***** Dataset excerpts
(* ===== verification/Startup.v ===== *)
(** * Start-up ([main.go], [pcap_device_other.go])

    From the configuration to the router as its goroutines find it: the local
    identity, the ports with their routes, the list of peers and their first
    resolution.  [Host] is the machine the program starts on: its interfaces,
    the capture library and the conversion of a hardware address to the
    library's type.  Creating ports runs in [R]; an [Exit] is [os.Exit(1)].
    Flags, logging, the HTTP server and signals are left out. *)
From S2P Require Import Prelude Wtacc AurpHeaders AurpTuples AurpZoneInfo AurpPacket AurpTransport.
From S2P Require Import PeerPolicy GoSort RouteTable RouteExport PeerState PeerZones AtalkNbp Atalk AtalkRtmp AtalkZip.
From S2P Require Import DdpPolicy Seed LoopProbe Aarp Outbox Router Cluster Rtmp Zip Services EtherTalk PeerTable.
From S2P Require Import GoParse Config.
Import RT Policy Router Peers GoParse Config.

Module Startup.

Record Interface := MkIface { Name : list Z; HardwareAddr : list Z }.

(** [InterfaceAddrs] has the address of each [*net.IPNet], [None] for another
    kind of [net.Addr].  [ethernet_Addr] is [None] when the conversion panics. *)
Class Host := {
  InterfaceAddrs : goerr + list (option (list Z));
  InterfaceByName : list Z -> goerr + Interface;
  ParseIP : list Z -> option (list Z);
  ParseMAC : list Z -> goerr + list Z;
  ethernet_Addr : list Z -> option (list Z);
  OpenLive : list Z -> goerr + unit;
  SetBPFFilter : list Z -> list Z -> option goerr }.

Inductive outcome (A : Type) := Exit | Runs (a : A).
Arguments Exit {A}.
Arguments Runs {A}.

(** ** Addresses ([net]) *)

Definition IPv4bcast : list Z := v4InV6Prefix ++ [255; 255; 255; 255].
Definition IPv4zero : list Z := v4InV6Prefix ++ [0; 0; 0; 0].
Definition IPv6unspecified : list Z := replicate 16 0.
Definition IPv6loopback : list Z := replicate 15 0 ++ [1].

Definition byte_at (ip : list Z) (i : nat) : Z := nth i ip 0.

Definition IsUnspecified (ip : list Z) : bool := ip_Equal ip IPv4zero || ip_Equal ip IPv6unspecified.
Definition IsLoopback (ip : list Z) : bool :=
  match To4 ip with Some ip4 => byte_at ip4 0 =? 127 | None => ip_Equal ip IPv6loopback end.
Definition IsMulticast (ip : list Z) : bool :=
  match To4 ip with
  | Some ip4 => Z.land (byte_at ip4 0) 0xf0 =? 0xe0
  | None => (zlen ip =? 16) && (byte_at ip 0 =? 0xff)
  end.
Definition IsLinkLocalUnicast (ip : list Z) : bool :=
  match To4 ip with
  | Some ip4 => (byte_at ip4 0 =? 169) && (byte_at ip4 1 =? 254)
  | None => (zlen ip =? 16) && (byte_at ip 0 =? 0xfe) && (Z.land (byte_at ip 1) 0xc0 =? 0x80)
  end.
Definition IsGlobalUnicast (ip : list Z) : bool :=
  ((zlen ip =? 4) || (zlen ip =? 16)) && negb (ip_Equal ip IPv4bcast) && negb (IsUnspecified ip) &&
  negb (IsLoopback ip) && negb (IsMulticast ip) && negb (IsLinkLocalUnicast ip).

Section Startup.
Context {GStr : GoStrings} {GS : GoSort} {MO : MapOrder} {GN : GoNet} `{MT : DDP.Multitalk} `{ET : Aarp.Ethertalk}.
Context {H : Host} {Y : Yaml}.

(** ** The local identity *)

(** The first global unicast IPv4 address; [None] is nil. *)
Fixpoint first_unicast (iaddrs : list (option (list Z))) : option (list Z) :=
  match iaddrs with
  | [] => None
  | None :: iaddrs => first_unicast iaddrs
  | Some ip :: iaddrs =>
      if negb (IsGlobalUnicast ip) then first_unicast iaddrs
      else match To4 ip with None => first_unicast iaddrs | Some ip => Some ip end
  end.

Definition defaultDomainIdentifier : outcome (option (list Z)) :=
  match InterfaceAddrs with
  | inl _ => Exit
  | inr iaddrs => Runs (first_unicast iaddrs)
  end.

Definition local_identity (cfg : Config) : outcome (list Z) :=
  match ParseIP (LocalIP cfg) ≫= To4 with
  | Some ip => Runs ip
  | None =>
      match defaultDomainIdentifier with
      | Exit | Runs None => Exit
      | Runs (Some ip) => Runs ip
      end
  end.

(** ** EtherTalk ports *)

(** [pcap_device_other.go]. *)
Definition pcapDeviceName (iface : Interface) : goerr + list Z := inr (Name iface).

(** [fmt.Sprintf("%s", addr)], colon-separated hexadecimal. *)
Definition hw_string (a : list Z) : list Z :=
  match a with [] => [] | b :: a => hex_byte b ++ concat (map (fun b => 58 :: hex_byte b) a) end.

Definition bpfFilter (myHWAddr : list Z) : list Z :=
  str "(atalk or aarp) and (ether multicast or ether dst " ++ hw_string myHWAddr ++ str ")".

(** The hardware address of a port; [None] is the panic of the conversion. *)
Definition port_hwaddr (etcfg : EtherTalkConfig) (iface : Interface) : option (outcome (list Z)) :=
  myHWAddr ← ethernet_Addr (HardwareAddr iface);
  if bool_decide (EthAddr etcfg = []) then Some (Runs myHWAddr)
  else match ParseMAC (EthAddr etcfg) with
  | inl _ => Some Exit
  | inr mac => myHWAddr ← ethernet_Addr mac; Some (Runs myHWAddr)
  end.

(** What the loop does before [NewEtherTalkPort]: the hardware address. *)
Definition open_device (etcfg : EtherTalkConfig) : option (outcome (list Z)) :=
  match InterfaceByName (Device etcfg) with
  | inl _ => Some Exit
  | inr iface =>
      hw ← port_hwaddr etcfg iface;
      match hw with
      | Exit => Some Exit
      | Runs myHWAddr =>
          match pcapDeviceName iface with
          | inl _ => Some Exit
          | inr captureDevice =>
              match OpenLive captureDevice with
              | inl _ => Some Exit
              | inr _ =>
                  match SetBPFFilter captureDevice (bpfFilter myHWAddr) with
                  | Some _ => Some Exit
                  | None => Some (Runs myHWAddr)
                  end
              end
          end
      end
  end.

(** [router.MakeSet(etcfg.ExtraZones...)] and the default zone. *)
Definition port_zones (etcfg : EtherTalkConfig) : gset (list Z) :=
  let zones := list_to_set (ExtraZones etcfg) in
  if bool_decide (DefaultZoneName etcfg = []) then zones else {[DefaultZoneName etcfg]} ∪ zones.

(** The mode of a validated port; any other string acts like [none]. *)
Definition mode_of (s : list Z) : Seed.SeedMode :=
  if bool_decide (s = SeedModeHard) then Seed.SeedModeHard
  else if bool_decide (s = SeedModeSoft) then Seed.SeedModeSoft
  else Seed.SeedModeNone.

(** One turn of the loop; the port comes with its hardware address. *)
Definition create_port (etcfg : EtherTalkConfig) : R (outcome (list Z * list Z)) :=
  match open_device etcfg with
  | None => fun _ => None
  | Some Exit => mret Exit
  | Some (Runs myHWAddr) =>
      r ← EtherTalk.NewEtherTalkPort (Device etcfg) (NetStart etcfg) (NetEnd etcfg) (DefaultZoneName etcfg)
            (port_zones etcfg) (mode_of (SeedMode etcfg)) (SoftSeedDelay etcfg);
      match snd r with
      | Some _ => mret Exit
      | None => mret (Runs (device (fst r), myHWAddr))
      end
  end.

Fixpoint createEtherTalkPorts (etcfgs : list EtherTalkConfig) : R (outcome (list (list Z * list Z))) :=
  match etcfgs with
  | [] => mret (Runs [])
  | etcfg :: etcfgs =>
      r ← create_port etcfg;
      match r with
      | Exit => mret Exit
      | Runs p =>
          rest ← createEtherTalkPorts etcfgs;
          match rest with Exit => mret Exit | Runs ps => mret (Runs (p :: ps)) end
      end
  end.

(** ** The list of peers *)

(** [body] is what [http.Get] and the scanner give: the lines, and the error
    after them. *)
Definition fetchPeerListURL (body : goerr + (list (list Z) * option goerr)) (cfg : Config) :
    outcome (list (list Z)) :=
  if bool_decide (PeerListURL cfg = []) then Runs (Config.Peers cfg)
  else match body with
  | inl _ => Exit
  | inr (lines, err) =>
      let peers := Config.Peers cfg ++ filter (fun p => p <> []) (map TrimSpace lines) in
      match err with Some _ => Exit | None => Runs peers end
  end.

(** ** The first resolution of the peers

    The main goroutine sends the names to workers, which track and resolve
    them; a worker's resolution is one step here. *)

Inductive worker := Waiting | Got (peerStr : list Z) | Tracked (peerStr : list Z) | Stopped.

Record Pool := MkPool {
  names : list (list Z);
  workers : list worker;
  cancelled : bool;
  table_of : TW }.

Definition set_worker (i : nat) (v : worker) (p : Pool) : Pool :=
  MkPool (names p) (<[i := v]> (workers p)) (cancelled p) (table_of p).
Definition pool_table (w : TW) (p : Pool) : Pool := MkPool (names p) (workers p) (cancelled p) w.

(** A worker stops at the close of the channel, or at any turn when the context
    is done; so does the sender, with names left. *)
Inductive pool_step (localDI : DomainIdentifier) (p : Pool) : Pool -> Prop :=
| ps_skip rest : names p = [] :: rest ->
    pool_step localDI p (MkPool rest (workers p) (cancelled p) (table_of p))
| ps_send i peerStr rest : names p = peerStr :: rest -> peerStr <> [] -> workers p !! i = Some Waiting ->
    pool_step localDI p (set_worker i (Got peerStr) (MkPool rest (workers p) (cancelled p) (table_of p)))
| ps_track i peerStr w : workers p !! i = Some (Got peerStr) ->
    TrackConfiguredAddress peerStr (table_of p) = Some (w, tt) ->
    pool_step localDI p (pool_table w (set_worker i (Tracked peerStr) p))
| ps_resolve i peerStr w r : workers p !! i = Some (Tracked peerStr) ->
    ResolveConfiguredPeer peerStr localDI (table_of p) = Some (w, r) ->
    pool_step localDI p (pool_table w (set_worker i Waiting p))
| ps_closed i : names p = [] -> workers p !! i = Some Waiting ->
    pool_step localDI p (set_worker i Stopped p)
| ps_cancel : cancelled p = false ->
    pool_step localDI p (MkPool (names p) (workers p) true (table_of p))
| ps_abandon : cancelled p = true -> names p <> [] ->
    pool_step localDI p (MkPool [] (workers p) (cancelled p) (table_of p))
| ps_done i : cancelled p = true -> workers p !! i = Some Waiting ->
    pool_step localDI p (set_worker i Stopped p).

(** [GOMAXPROCS] workers at the start. *)
Definition resolvePeerHostnames (procs : nat) (peers : list (list Z)) (w : TW) : Pool :=
  MkPool peers (replicate procs Waiting) false w.

Definition finished (p : Pool) : Prop := names p = [] /\ Forall (fun v => v = Stopped) (workers p).

(** ** [main], up to the goroutines *)

Record Started := MkStarted {
  identity : DomainIdentifier;
  s_ports : list (list Z * list Z);
  s_peers : list (list Z);
  world : TW }.

(** The router before its ports. *)
Definition new_router (cfg : Config) (now : Z) : RW :=
  {| table := NewRouteTable; ports := []; config := Some (AURP cfg); clock := now; emitted := [];
     sends := []; tallies := []; probes := Loop.MkProbes ∅ ∅; loopSignals := []; notes := [] |}.

(** [udp] is the error of [net.ListenUDP], [rs] the random numbers. *)
Definition main (file : goerr + list Z) (udp : option goerr) (rs : list Z) (now : Z)
    (body : goerr + (list (list Z) * option goerr)) : option (outcome Started) :=
  loaded ← LoadConfig file;
  match loaded with
  | NotLoaded _ | Loaded _ (_ :: _) => Some Exit
  | Loaded cfg [] =>
      match local_identity cfg with
      | Exit => Some Exit
      | Runs localDI =>
          match udp with
          | Some _ => Some Exit
          | None =>
              t ← NewAURPPeerTable (AURP cfg) rs;
              if bool_decide (EtherTalk cfg = []) then Some Exit
              else
                etcfgs ← mapM id (EtherTalk cfg);
                '(r, made) ← createEtherTalkPorts etcfgs (new_router cfg now);
                match made with
                | Exit => Some Exit
                | Runs ps =>
                    match fetchPeerListURL body cfg with
                    | Exit => Some Exit
                    | Runs peers =>
                        Some (Runs (MkStarted (IPDomainIdentifier localDI) ps peers (MkTW ∅ t r [] [] [])))
                    end
                end
          end
      end
  end.

End Startup.
End Startup.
**********
### Exercise instructions:
Retype exactly, and only, the lines above from the one where "match loaded with" occurs up to and including the one where "t ← NewAURPPeerTable" occurs.

### Solution:
  match loaded with
  | NotLoaded _ | Loaded _ (_ :: _) => Some Exit
  | Loaded cfg [] =>
      match local_identity cfg with
      | Exit => Some Exit
      | Runs localDI =>
          match udp with
          | Some _ => Some Exit
          | None =>
              t ← NewAURPPeerTable (AURP cfg) rs;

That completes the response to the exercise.